**EXERCISE BRIEF**
Copy all lines in the data that contain the string "length".

Collected data
↓↓↓

(** * Download routing and file-type detection of the xlwings Lite data importer

    A shallow embedding of the URL routing and byte-sniffing functions of
    [data-importer/downloader-links-secure-token-stats-raw.py]
    (section URL_ROUTING), of the numeric-type test of its section
    DATA_PROFILING and of what its import scripts do with these functions
    between the sheet and the download, together with the parts of the
    Python runtime they call: [str] methods, the [re] patterns that occur
    in the file, the UTF-8 codec, [urllib.parse] and [os.path.join].

    Conventions.
    - A Python [str] is the list of its code points, a [bytes] object the
      list of its bytes; both are lists of [N].
    - A Python function that cannot raise is a Rocq function; one that can
      raise returns a [result].
    - [urllib.parse] follows CPython 3.12 (the interpreter embedded by
      xlwings Lite); the two validations of a network location that depend
      on the [ipaddress] and [unicodedata] modules are parameters. *)

From Stdlib Require Import String Ascii.
From Stdlib Require Import List NArith Bool Arith Lia.
Import ListNotations.

Local Open Scope N_scope.

(* ================================================================== *)
(** * Python strings                                                   *)
(* ================================================================== *)

Definition str := list N.
Definition bytes := list N.

(** A string literal as a list of code points. *)
Fixpoint str_of (s : string) : str :=
  match s with
  | EmptyString => []
  | String a r => N_of_ascii a :: str_of r
  end.

Fixpoint str_eqb (a b : str) : bool :=
  match a, b with
  | [], [] => true
  | x :: a', y :: b' => (x =? y) && str_eqb a' b'
  | _, _ => false
  end.

Definition in_range (lo hi c : N) : bool := (lo <=? c) && (c <=? hi).

Definition is_upper_ascii (c : N) : bool := in_range 65 90 c.
Definition is_lower_ascii (c : N) : bool := in_range 97 122 c.
Definition is_alpha_ascii (c : N) : bool := is_upper_ascii c || is_lower_ascii c.
Definition is_digit (c : N) : bool := in_range 48 57 c.

(** [str.lower()], one code point at a time.  ASCII and Latin-1 follow the
    Unicode tables.  Above U+00FF only the two code points whose lowercase
    contains an ASCII letter are listed (U+0130, the only code point whose
    lowercase is longer than one code point, and U+212A); the others are
    left as they are.  The program only ever searches a lowercased string
    for ASCII patterns and cuts it by length, which these rules decide in
    the same way as the full table. *)
Definition lower_cp (c : N) : list N :=
  if is_upper_ascii c then [c + 32]
  else if in_range 192 222 c && negb (c =? 215) then [c + 32]
  else if c =? 0x130 then [0x69; 0x307]
  else if c =? 0x212A then [0x6B]
  else [c].

Definition lower (s : str) : str := flat_map lower_cp s.

(** [str.isspace()] on one code point: the characters removed by
    [str.strip()] without argument. *)
Definition is_space (c : N) : bool :=
  in_range 0x09 0x0D c || in_range 0x1C 0x20 c || (c =? 0x85) || (c =? 0xA0)
  || (c =? 0x1680) || in_range 0x2000 0x200A c || (c =? 0x2028)
  || (c =? 0x2029) || (c =? 0x202F) || (c =? 0x205F) || (c =? 0x3000).

Fixpoint take_while (p : N -> bool) (s : str) : str :=
  match s with
  | [] => []
  | c :: tl => if p c then c :: take_while p tl else []
  end.

Fixpoint drop_while (p : N -> bool) (s : str) : str :=
  match s with
  | [] => []
  | c :: tl => if p c then drop_while p tl else s
  end.

Definition lstrip_with (p : N -> bool) (s : str) : str := drop_while p s.
Definition rstrip_with (p : N -> bool) (s : str) : str :=
  rev (drop_while p (rev s)).

(** [s.strip()] *)
Definition strip (s : str) : str := rstrip_with is_space (lstrip_with is_space s).

(** [s.startswith(p)] *)
Fixpoint startswith (p s : str) : bool :=
  match p, s with
  | [], _ => true
  | a :: p', b :: s' => (a =? b) && startswith p' s'
  | _ :: _, [] => false
  end.

(** [p in s] *)
Fixpoint contains (p s : str) : bool :=
  startswith p s ||
  match s with
  | [] => false
  | _ :: s' => contains p s'
  end.

(** [c in s] for a single character. *)
Definition has_char (c : N) (s : str) : bool := existsb (N.eqb c) s.

(** [s.count(c)] for a single character. *)
Definition count_char (c : N) (s : str) : nat :=
  length (filter (N.eqb c) s).

(** [s.replace(a, b)] for single characters. *)
Definition replace_char (a b : N) (s : str) : str :=
  map (fun c => if c =? a then b else c) s.

(** [s.replace(a, "")] for a single character. *)
Definition remove_char (a : N) (s : str) : str :=
  filter (fun c => negb (c =? a)) s.

(** [s.split(sep)] for a single-character separator. *)
Fixpoint split (sep : N) (s : str) : list str :=
  match s with
  | [] => [[]]
  | c :: tl =>
      if c =? sep then [] :: split sep tl
      else match split sep tl with
           | [] => [[c]]
           | w :: ws => (c :: w) :: ws
           end
  end.

(** [s.split(sep, 1)]: the text before the first separator and, when there
    is one, the text after it. *)
Fixpoint split_once (sep : N) (s : str) : str * option str :=
  match s with
  | [] => ([], None)
  | c :: tl =>
      if c =? sep then ([], Some tl)
      else let '(a, b) := split_once sep tl in (c :: a, b)
  end.

(** [sep.join(l)] for a single-character separator. *)
Fixpoint join (sep : N) (l : list str) : str :=
  match l with
  | [] => []
  | [w] => w
  | w :: ws => w ++ sep :: join sep ws
  end.

(** [s[-n:]] for [n > 0]. *)
Definition last_n (n : nat) (s : list N) : list N :=
  skipn (length s - n) s.

(* ================================================================== *)
(** * The regular expressions of the file                              *)
(* ================================================================== *)

(** The class [[a-zA-Z0-9_-]]. *)
Definition id_char (c : N) : bool :=
  is_lower_ascii c || is_upper_ascii c || is_digit c || (c =? 95) || (c =? 45).

(** A pattern prefix is a list of single-character tests. *)
Definition lit (s : string) : list (N -> bool) := map N.eqb (str_of s).

Fixpoint match_prefix (pre : list (N -> bool)) (s : str) : option str :=
  match pre, s with
  | [], _ => Some s
  | p :: pre', c :: s' => if p c then match_prefix pre' s' else None
  | _ :: _, [] => None
  end.

(** A match of [pre([a-zA-Z0-9_-]+)] that starts at the head of [s]: the
    group is the longest run of identifier characters after the prefix. *)
Definition match_id_at (pre : list (N -> bool)) (s : str) : option str :=
  match match_prefix pre s with
  | Some rest =>
      match take_while id_char rest with
      | [] => None
      | id => Some id
      end
  | None => None
  end.

(** [re.search(pre + '([a-zA-Z0-9_-]+)', s)] followed by [.group(1)]: the
    leftmost match. *)
Fixpoint search_id (pre : list (N -> bool)) (s : str) : option str :=
  match match_id_at pre s with
  | Some id => Some id
  | None =>
      match s with
      | [] => None
      | _ :: s' => search_id pre s'
      end
  end.

(** [r'/file/d/([a-zA-Z0-9_-]+)'] *)
Definition re_file_d : list (N -> bool) := lit "/file/d/".
(** [r'/open\?id=([a-zA-Z0-9_-]+)'] *)
Definition re_open_id : list (N -> bool) := lit "/open?id=".
(** [r'[?&]id=([a-zA-Z0-9_-]+)'] *)
Definition re_query_id : list (N -> bool) :=
  (fun c => (c =? 63) || (c =? 38)) :: lit "id=".

(** [re.match(r'^[a-zA-Z0-9_-]+$', s)] as a truth value.  [$] matches at
    the end of the string and also just before a newline that ends it. *)
Definition match_bare_id (s : str) : bool :=
  match take_while id_char s with
  | [] => false
  | _ :: _ =>
      match drop_while id_char s with
      | [] => true
      | [c] => c =? 10
      | _ => false
      end
  end.

(* ================================================================== *)
(** * The UTF-8 codec                                                   *)
(* ================================================================== *)

Definition is_cont (b : N) : bool := (0x80 <=? b) && (b <? 0xC0).

(** One pass of CPython's decoder over a byte string.  [Some c] is a
    decoded code point; [None] is one decoding error, whose range is the
    longest prefix of an ill-formed sequence (the decoder resumes after
    it). *)
Fixpoint utf8_scan (bs : bytes) : list (option N) :=
  match bs with
  | [] => []
  | b1 :: r1 =>
      if b1 <? 0x80 then Some b1 :: utf8_scan r1
      else if b1 <? 0xC2 then None :: utf8_scan r1
      else if b1 <? 0xE0 then
        match r1 with
        | [] => [None]
        | b2 :: r2 =>
            if is_cont b2
            then Some ((b1 - 0xC0) * 64 + (b2 - 0x80)) :: utf8_scan r2
            else None :: utf8_scan r1
        end
      else if b1 <? 0xF0 then
        match r1 with
        | [] => [None]
        | b2 :: r2 =>
            if negb (is_cont b2)
               || (if b2 <? 0xA0 then b1 =? 0xE0 else b1 =? 0xED)
            then None :: utf8_scan r1
            else
              match r2 with
              | [] => [None]
              | b3 :: r3 =>
                  if is_cont b3
                  then Some ((b1 - 0xE0) * 4096 + (b2 - 0x80) * 64
                             + (b3 - 0x80)) :: utf8_scan r3
                  else None :: utf8_scan r2
              end
        end
      else if b1 <? 0xF5 then
        match r1 with
        | [] => [None]
        | b2 :: r2 =>
            if negb (is_cont b2)
               || (if b2 <? 0x90 then b1 =? 0xF0 else b1 =? 0xF4)
            then None :: utf8_scan r1
            else
              match r2 with
              | [] => [None]
              | b3 :: r3 =>
                  if negb (is_cont b3) then None :: utf8_scan r2
                  else
                    match r3 with
                    | [] => [None]
                    | b4 :: r4 =>
                        if is_cont b4
                        then Some ((b1 - 0xF0) * 262144 + (b2 - 0x80) * 4096
                                   + (b3 - 0x80) * 64 + (b4 - 0x80))
                               :: utf8_scan r4
                        else None :: utf8_scan r3
                    end
              end
        end
      else None :: utf8_scan r1
  end.

(** [bs.decode('utf-8', errors='strict')]: [None] stands for
    [UnicodeDecodeError]. *)
Fixpoint all_decoded (l : list (option N)) : option str :=
  match l with
  | [] => Some []
  | Some c :: l' =>
      match all_decoded l' with
      | Some s => Some (c :: s)
      | None => None
      end
  | None :: _ => None
  end.

Definition decode_strict (bs : bytes) : option str := all_decoded (utf8_scan bs).

(** [bs.decode('utf-8', errors='ignore')] *)
Definition decode_ignore (bs : bytes) : str :=
  flat_map (fun o => match o with Some c => [c] | None => [] end) (utf8_scan bs).

(** [bs.decode('utf-8', errors='replace')] *)
Definition decode_replace (bs : bytes) : str :=
  map (fun o => match o with Some c => c | None => 0xFFFD end) (utf8_scan bs).

Definition is_surrogate (c : N) : bool := in_range 0xD800 0xDFFF c.

(** A Unicode scalar value: a code point that is no surrogate.  A [str]
    made of scalar values is what UTF-8 can encode. *)
Definition is_scalar (c : N) : bool := (c <? 0x110000) && negb (is_surrogate c).

(** The UTF-8 encoding of one code point; [None] for a surrogate (and for a
    number that is no code point), which [str.encode] refuses. *)
Definition utf8_encode_cp (c : N) : option bytes :=
  if c <? 0x80 then Some [c]
  else if c <? 0x800 then Some [0xC0 + c / 64; 0x80 + c mod 64]
  else if c <? 0x10000 then
    if is_surrogate c then None
    else Some [0xE0 + c / 4096; 0x80 + (c / 64) mod 64; 0x80 + c mod 64]
  else if c <? 0x110000 then
    Some [0xF0 + c / 262144; 0x80 + (c / 4096) mod 64;
          0x80 + (c / 64) mod 64; 0x80 + c mod 64]
  else None.

(** [s.encode('utf-8', 'strict')]: [None] stands for [UnicodeEncodeError]. *)
Fixpoint utf8_encode (s : str) : option bytes :=
  match s with
  | [] => Some []
  | c :: s' =>
      match utf8_encode_cp c, utf8_encode s' with
      | Some b, Some bs => Some (b ++ bs)
      | _, _ => None
      end
  end.

(* ================================================================== *)
(** * URL routing (section URL_ROUTING of the importer)                *)
(* ================================================================== *)

(** [is_github_url] *)
Definition is_github_url (url : str) : bool :=
  let url_lower := lower url in
  contains (str_of "github.com") url_lower
  || contains (str_of "raw.githubusercontent.com") url_lower.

↑↑↑

**WRITTEN ANSWER**
    for ASCII patterns and cuts it by length, which these rules decide in
  length (filter (N.eqb c) s).
  skipn (length s - n) s.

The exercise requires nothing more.